Derivados, un riesgo que no desaparecerá

Estados Unidos busca aumentar la regulación sobre estos complejos instrumentos financieros; pero las nuevas reglas podrían no bastar para controlar su amplia influencia en la economía.
El banco estadounidense fue adquirido por JP Morgan. (Foto:  (Foto: Archivo)
Carol J. Loomis

Ya que es sumamente claro que, por un buen tiempo, las instituciones financieras estadounidenses no han sido reguladas de forma más rigurosa que, por decir algo, los torneos de autos chocones, Washington ha cerrado sus puertas y ha empezado a debatir nuevas reglas más estrictas.

El proyecto más a la mano es la propuesta que el presidente estadounidense Barack Obama hizo a mediados de junio para reformar las responsabilidades de las agencias gubernamentales e imponer una nueva regulación al establecimiento financiero. Ninguna parte de este plan será fácil de realizar: demasiadas agencias tratarán de poner sus condiciones, de igual forma, demasiadas compañías financieras pelearán contra cada aspecto de la reforma que amenace sus intereses.

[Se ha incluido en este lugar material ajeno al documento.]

(** C7: in standalone mode [References], called with [first] true, ends its
    output with the group of the informative citations followed by the group
    of the normative citations. Each group holds one inclusion for each
    citation of its kind in the map, in the order the runtime visits them; a
    kind without citation has no group, not even its container; and the file
    of an inclusion is the file name of the citation when that is not empty,
    otherwise what [referenceFile] derives. *)
Theorem References_groups_by_kind (citations : gmap string citation) o b :
  standalone o → sectionLevel o <= GoInt.int_max →
  Z.of_nat (size citations) <= GoInt.int_max →
  References citations true (o, b)
  = Some (tt, (with_docLevel DOC_BACK_MATTER (drained o),
               (b ++ section_closes (Z.to_nat (sectionLevel o)) ++ to_back (docLevel o))
                 ++ reference_group "Informative References" (of_kind "i" (range 1 citations))
                 ++ reference_group "Normative References" (of_kind "n" (range 2 citations))))
  ∧ of_kind "i" (range 1 citations) ≡ₚ of_kind "i" (map_to_list citations)
  ∧ of_kind "n" (range 2 citations) ≡ₚ of_kind "n" (map_to_list citations)
  ∧ (of_kind "i" (map_to_list citations) = [] →
     reference_group "Informative References" (of_kind "i" (range 1 citations)) = [])
  ∧ (of_kind "n" (map_to_list citations) = [] →
     reference_group "Normative References" (of_kind "n" (range 2 citations)) = [])
  ∧ (∀ c, include_line c
          = bytes (tab +:+ "<xi:include href=" +:+ dq
                     +:+ (if decide (filename c = []) then referenceFile c
                          else string_of_list_byte (filename c))
                     +:+ dq +:+ "/>" +:+ nl)).
Proof.
  intros Hs Hk Hsize. repeat split.
  - rewrite References_spec by done. by rewrite <- !app_assoc.
  - apply of_kind_range.
  - apply of_kind_range.
  - intros Hnone. pose proof (of_kind_range "i" 1 citations) as Hp.
    rewrite Hnone in Hp. by apply Permutation_nil_r in Hp as ->.
  - intros Hnone. pose proof (of_kind_range "n" 2 citations) as Hp.
    rewrite Hnone in Hp. by apply Permutation_nil_r in Hp as ->.
  - intros c. unfold include_line. by rewrite include_file_spec.
Qed.

(** ** The block and inline emitters

    More declarations of the package from other files: [renderIAL], which
    renders the pending attributes; the list, table and link flags;
    [words2119], the set of RFC 2119 keywords, a map of which only the keys
    are read; [convertEntity], which writes a text to the buffer it is given
    (it does not see the renderer) and may panic; the fields of [title] and of
    its authors; and [Date.Year()], [Date.Month()], [Date.Day()] and
    [time.Month(m).String()] of package [time]. *)
Variable renderIAL : list IAL -> string.
Variables LIST_TYPE_TERM TABLE_ALIGNMENT_LEFT TABLE_ALIGNMENT_RIGHT LINK_TYPE_EMAIL : Z.
Variable words2119 : gmap string bool.
Variable convertEntity : list byte -> list byte -> option (list byte).
Variable author : Type.
Variables Ipr Category DocName Abbrev Title Area Workgroup : title -> string.
Variable Keyword : title -> list string.
Variable Author : title -> list author.
Variables Initials Surname Fullname Role Ascii : author -> string.
Variables Date_Year Date_Month Date_Day : title -> Z.
Variable Month_String : Z -> string.
(** Once the guard is constructed, the way the body ends decides the block:
    a body that falls through or returns with [c], or throws, is followed
    by the destructor's work on the guard as the body left it -- one
    [unlock] call if the flag is set, nothing if it is not -- and the block
    then ends the same way the body did. *)
Lemma critical_section_runs_dtor t m autoLock (body : method completion)
    e s1 l2 e2 :
  Lock_ctor t m autoLock e = Done () s1 →
  (∀ c, body s1 = Done c (l2, e2) →
        critical_section t m autoLock body e =
          if _locked l2 then
            match Mutex_unlock t (_mutex l2) (heap e2) with
            | UnlockOk h' =>
                Done c (mkEnv h' (calls e2 ++ [EvUnlock (_mutex l2)]))
            | UnlockUndefined => Undefined
            end
          else Done c e2)
  ∧ (body s1 = Threw (l2, e2) →
     critical_section t m autoLock body e =
       if _locked l2 then
         match Mutex_unlock t (_mutex l2) (heap e2) with
         | UnlockOk h' =>
             Threw (mkEnv h' (calls e2 ++ [EvUnlock (_mutex l2)]))
         | UnlockUndefined => Undefined
         end
       else Threw e2).
Proof.
  intros Hc. unfold critical_section. rewrite Hc.
  split; [intros c Hb | intros Hb]; rewrite Hb, Lock_dtor_eq;
    (destruct (_locked l2);
       [by destruct (Mutex_unlock t (_mutex l2) (heap e2)) | done]).
Qed.

(** C1: the destructor makes exactly one [unlock] call on the guard's
    primitive when the flag is set and does nothing at all when it is
    not.  This runs on every way out of a block on which a guard was
    constructed: when the body falls off its end or returns early with
    [c], or throws, the block makes the destructor's [unlock] call on the
    guard as the body left it (none if the flag is clear) and only then
    ends, the same way the body did.  Conversely, whenever control has
    left a block, the destructor has run on the guard as the body left it;
    the only exits without a destructor call are those where the
    constructor itself was left by an exception, so that no guard ever
    existed. *)
Theorem Lock_dtor_on_every_exit t :
  (∀ this e,
     Lock_dtor t (this, e) =
       if _locked this then
         match Mutex_unlock t (_mutex this) (heap e) with
         | UnlockOk h' =>
             Done () (this, mkEnv h' (calls e ++ [EvUnlock (_mutex this)]))
         | UnlockUndefined => Undefined
         end
       else Done () (this, e))
  ∧ (∀ this e s',
       Lock_dtor t (this, e) = Done () s' →
       calls s'.2 = calls e ++ (if _locked this then [EvUnlock (_mutex this)] else [])
       ∧ unlock_count (_mutex this) (calls s'.2) =
           unlock_count (_mutex this) (calls e) + (if _locked this then 1 else 0))
  ∧ (∀ m autoLock body e e',
       exits (critical_section t m autoLock body e) e' →
       (autoLock = true ∧ Mutex_lock t m (heap e) = LockThrows
        ∧ e' = mkEnv (heap e) (calls e ++ [EvLock m]))
       ∨ ∃ s1 l2 e2,
           Lock_ctor t m autoLock e = Done () s1
           ∧ exits (body s1) (l2, e2)
           ∧ Lock_dtor t (l2, e2) = Done () (l2, e')
           ∧ calls e' =
               calls e2 ++ (if _locked l2 then [EvUnlock (_mutex l2)] else []))
  ∧ (∀ m autoLock (body : method completion) e s1 l2 e2,
       Lock_ctor t m autoLock e = Done () s1 →
       (∀ c, body s1 = Done c (l2, e2) →
             critical_section t m autoLock body e =
               if _locked l2 then
                 match Mutex_unlock t (_mutex l2) (heap e2) with
                 | UnlockOk h' =>
                     Done c (mkEnv h' (calls e2 ++ [EvUnlock (_mutex l2)]))
                 | UnlockUndefined => Undefined
                 end
               else Done c e2)
       ∧ (body s1 = Threw (l2, e2) →
          critical_section t m autoLock body e =
            if _locked l2 then
              match Mutex_unlock t (_mutex l2) (heap e2) with
              | UnlockOk h' =>
                  Threw (mkEnv h' (calls e2 ++ [EvUnlock (_mutex l2)]))
              | UnlockUndefined => Undefined
              end
            else Threw e2)).
Proof.
  split_and!.
  - apply Lock_dtor_eq.
  - intros this e s' Hd.
    destruct (Lock_dtor_done_inv _ _ _ _ Hd) as [_ Hc]. split; [done|].
    rewrite Hc. destruct (_locked this).
    + rewrite unlock_count_snoc. simpl. by rewrite bool_decide_eq_true_2.
    + by rewrite app_nil_r, Nat.add_0_r.
  - apply critical_section_exit_inv.
  - apply critical_section_runs_dtor.
Qed.
End guard_claims.

(** ** The modelled primitive *)

Section owner_mutex_facts.
Implicit Types (t o : thread) (m : mutex_ref) (h : mutex_store).

Lemma owner_lock_free t m h :
  h !! m = Some None → owner_lock t m h = LockOk (<[m := Some t]> h).
Proof. unfold owner_lock. by intros ->. Qed.

Lemma owner_lock_taken t o m h :
  h !! m = Some (Some o) → o ≠ t → owner_lock t m h = LockBlocks.
Proof. unfold owner_lock. intros -> ?. by case_decide. Qed.

Lemma owner_lock_ok_inv t m h h' :
  owner_lock t m h = LockOk h' → h !! m = Some None ∧ h' = <[m := Some t]> h.
Proof.
  unfold owner_lock. destruct (h !! m) as [[o|]|]; [case_decide| |]; try done.
  by intros [= <-].
Qed.

Lemma owner_unlock_owned t m h :
  owns t m h → owner_unlock t m h = UnlockOk (<[m := None]> h).
Proof. unfold owns, owner_unlock. intros ->. by case_decide. Qed.

Lemma owner_unlock_ok_inv t m h h' :
  owner_unlock t m h = UnlockOk h' → owns t m h ∧ h' = <[m := None]> h.
Proof.
  unfold owner_unlock, owns.
  destruct (h !! m) as [[o|]|]; [case_decide| |]; try done.
  intros [= <-]. by subst.
Qed.

(** What other threads do on the primitive neither gives [t] a mutex nor
    takes one from it, and destroys none. *)
Lemma others_step_owns t m h h' :
  others_step t h h' → (owns t m h ↔ owns t m h').
Proof.
  intros (t' & m' & Hne & [Hs | Hs]).
  - apply owner_lock_ok_inv in Hs as [Hfree ->]. unfold owns.
    destruct (decide (m' = m)) as [-> | ?].
    + rewrite lookup_insert_eq, Hfree. split; intros [= ?]; by subst.
    + by rewrite lookup_insert_ne.
  - apply owner_unlock_ok_inv in Hs as [Hown ->]. unfold owns in *.
    destruct (decide (m' = m)) as [-> | ?].
    + rewrite lookup_insert_eq, Hown. split; intros [= ?]; by subst.
    + by rewrite lookup_insert_ne.
Qed.

Lemma others_step_alive t m h h' :
  others_step t h h' → is_Some (h !! m) → is_Some (h' !! m).
Proof.
  intros (t' & m' & Hne & [Hs | Hs]) Hal.
  - apply owner_lock_ok_inv in Hs as [_ ->].
    destruct (decide (m' = m)) as [-> | ?];
      [by rewrite lookup_insert_eq | by rewrite lookup_insert_ne].
  - apply owner_unlock_ok_inv in Hs as [_ ->].
    destruct (decide (m' = m)) as [-> | ?];
      [by rewrite lookup_insert_eq | by rewrite lookup_insert_ne].
Qed.

Lemma others_steps_owns t m h h' :
  rtc (others_step t) h h' → (owns t m h ↔ owns t m h').
Proof.
  induction 1 as [|h1 h2 h3 Hs _ IH]; [done|].
  by rewrite (others_step_owns _ m _ _ Hs).
Qed.

Lemma others_steps_alive t m h h' :
  rtc (others_step t) h h' → is_Some (h !! m) → is_Some (h' !! m).
Proof.
  induction 1 as [|h1 h2 h3 Hs _ IH]; [done|].
  intros Hal. apply IH. by eapply others_step_alive.
Qed.

Lemma owned_blocks_others t t' m h :
  owns t m h → t' ≠ t → owner_lock t' m h = LockBlocks.
Proof. intros Hown Hne. by apply (owner_lock_taken t' t). Qed.

Lemma state_of_access_of t l h :
  guard_inv t l h → state_of l = access_of t (_mutex l) h.
Proof.
  intros [_ Hiff]. unfold state_of, access_of.
  destruct (_locked l); case_decide; try done.
  - by destruct Hiff as [Hiff _]; specialize (Hiff eq_refl).
  - by destruct Hiff as [_ Hiff]; specialize (Hiff ltac:(done)).
Qed.
End owner_mutex_facts.

(** ** The guard on the modelled primitive *)

Section guard_on_owner_mutex.
Implicit Types (t : thread) (m : mutex_ref) (l : Lock).
Implicit Types (h : mutex_store).
Implicit Types (e : env (H := mutex_store)).

(** C2: whenever the auto-locking constructor returns -- over any
    primitive -- it has called [lock] once on that primitive and set the
    flag, so that [locked ()] answers [true].  On the modelled primitive:
    the constructor does return when the mutex is free, its thread then
    has exclusive access, and whatever other threads go on to do, each
    [lock] call of another thread on this mutex waits for as long as the
    guard's thread has not released it. *)
Theorem Lock_ctor_autoLock_holds :
  (∀ (H : Type) (I : MutexImpl H) t m (e : env (H := H)) s',
     Lock_ctor t m true e = Done () s' →
     s'.1 = mkLock m true
     ∧ locked s' = Done true s'
     ∧ calls s'.2 = calls e ++ [EvLock m]
     ∧ lock_count m (calls s'.2) = S (lock_count m (calls e))
     ∧ Mutex_lock t m (heap e) = LockOk (heap s'.2))
  ∧ (∀ t m e,
       heap e !! m = Some None →
       ∃ e', Lock_ctor t m true e = Done () (mkLock m true, e')
             ∧ locked (mkLock m true, e') = Done true (mkLock m true, e')
             ∧ owns t m (heap e')
             ∧ ∀ h, rtc (others_step t) (heap e') h →
                    owns t m h
                    ∧ ∀ t', t' ≠ t → Mutex_lock t' m h = LockBlocks).
Proof.
  split.
  - intros H I t m e s'. rewrite Lock_ctor_eq, acquire_eq. simpl.
    destruct (Mutex_lock t m (heap e)); try done.
    intros [= <-]. simpl. split_and!; try done.
    rewrite lock_count_snoc. simpl. rewrite bool_decide_eq_true_2 by done. lia.
  - intros t m e Hfree.
    exists (mkEnv (<[m := Some t]> (heap e)) (calls e ++ [EvLock m])).
    assert (owns t m (<[m := Some t]> (heap e))) as Hown
      by apply lookup_insert_eq.
    split_and!; [|done|done|].
    + rewrite Lock_ctor_eq, acquire_eq. simpl. by rewrite owner_lock_free.
    + simpl. intros h Hrtc.
      apply (others_steps_owns t m) in Hrtc. apply Hrtc in Hown.
      split; [done|]. intros t' Hne. by apply (owned_blocks_others t).
Qed.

Inevitablemente, el centro de controversia se encontrará en los complejos instrumentos llamados derivados extrabursátiles. Éstos son arreglos contractuales entre dos partes involucradas (una de las cuales es probable que sea una institución financiera gigante) que transfieren riesgo. De forma general, tienen valores teóricos (por valores, esencialmente) de millones de dólares, tienen una duración extendida, y se les conoce como swaps (permutas financieras), forwards y opciones. Además, no por casualidad son una fuente de ganancias estratosféricas para los bancos.

Tal vez esa sea la razón por la cual estos instrumentos son un enorme punto de discusión para algunos en el mundo financiero, sobre si éstos no tuvieron mayor problema en funcionar a través de la crisis. Un banquero dijo recientemente que el problema de los derivados en AIG era, en su mayor parte, que los administradores no estaban poniendo la atención debida.

Este artículo presentará un punto de vista distinto. Empezaremos con algunos recordatorios de cómo los derivados contribuyeron al colapso de Bear Stearns y de AIG, dejando al proceso con una cuenta enorme y detestada por el contribuyente estadounidense. También iremos tras bambalinas de la bancarrota de Lehman Brothers, cuyos 900,000 contratos de derivados están demostrando una vez más que la evidente complejidad de estos instrumentos por sí misma un gran problema; y regularlos no será menos complicado... lo cual no quiere decir que no deberíamos intentarlo.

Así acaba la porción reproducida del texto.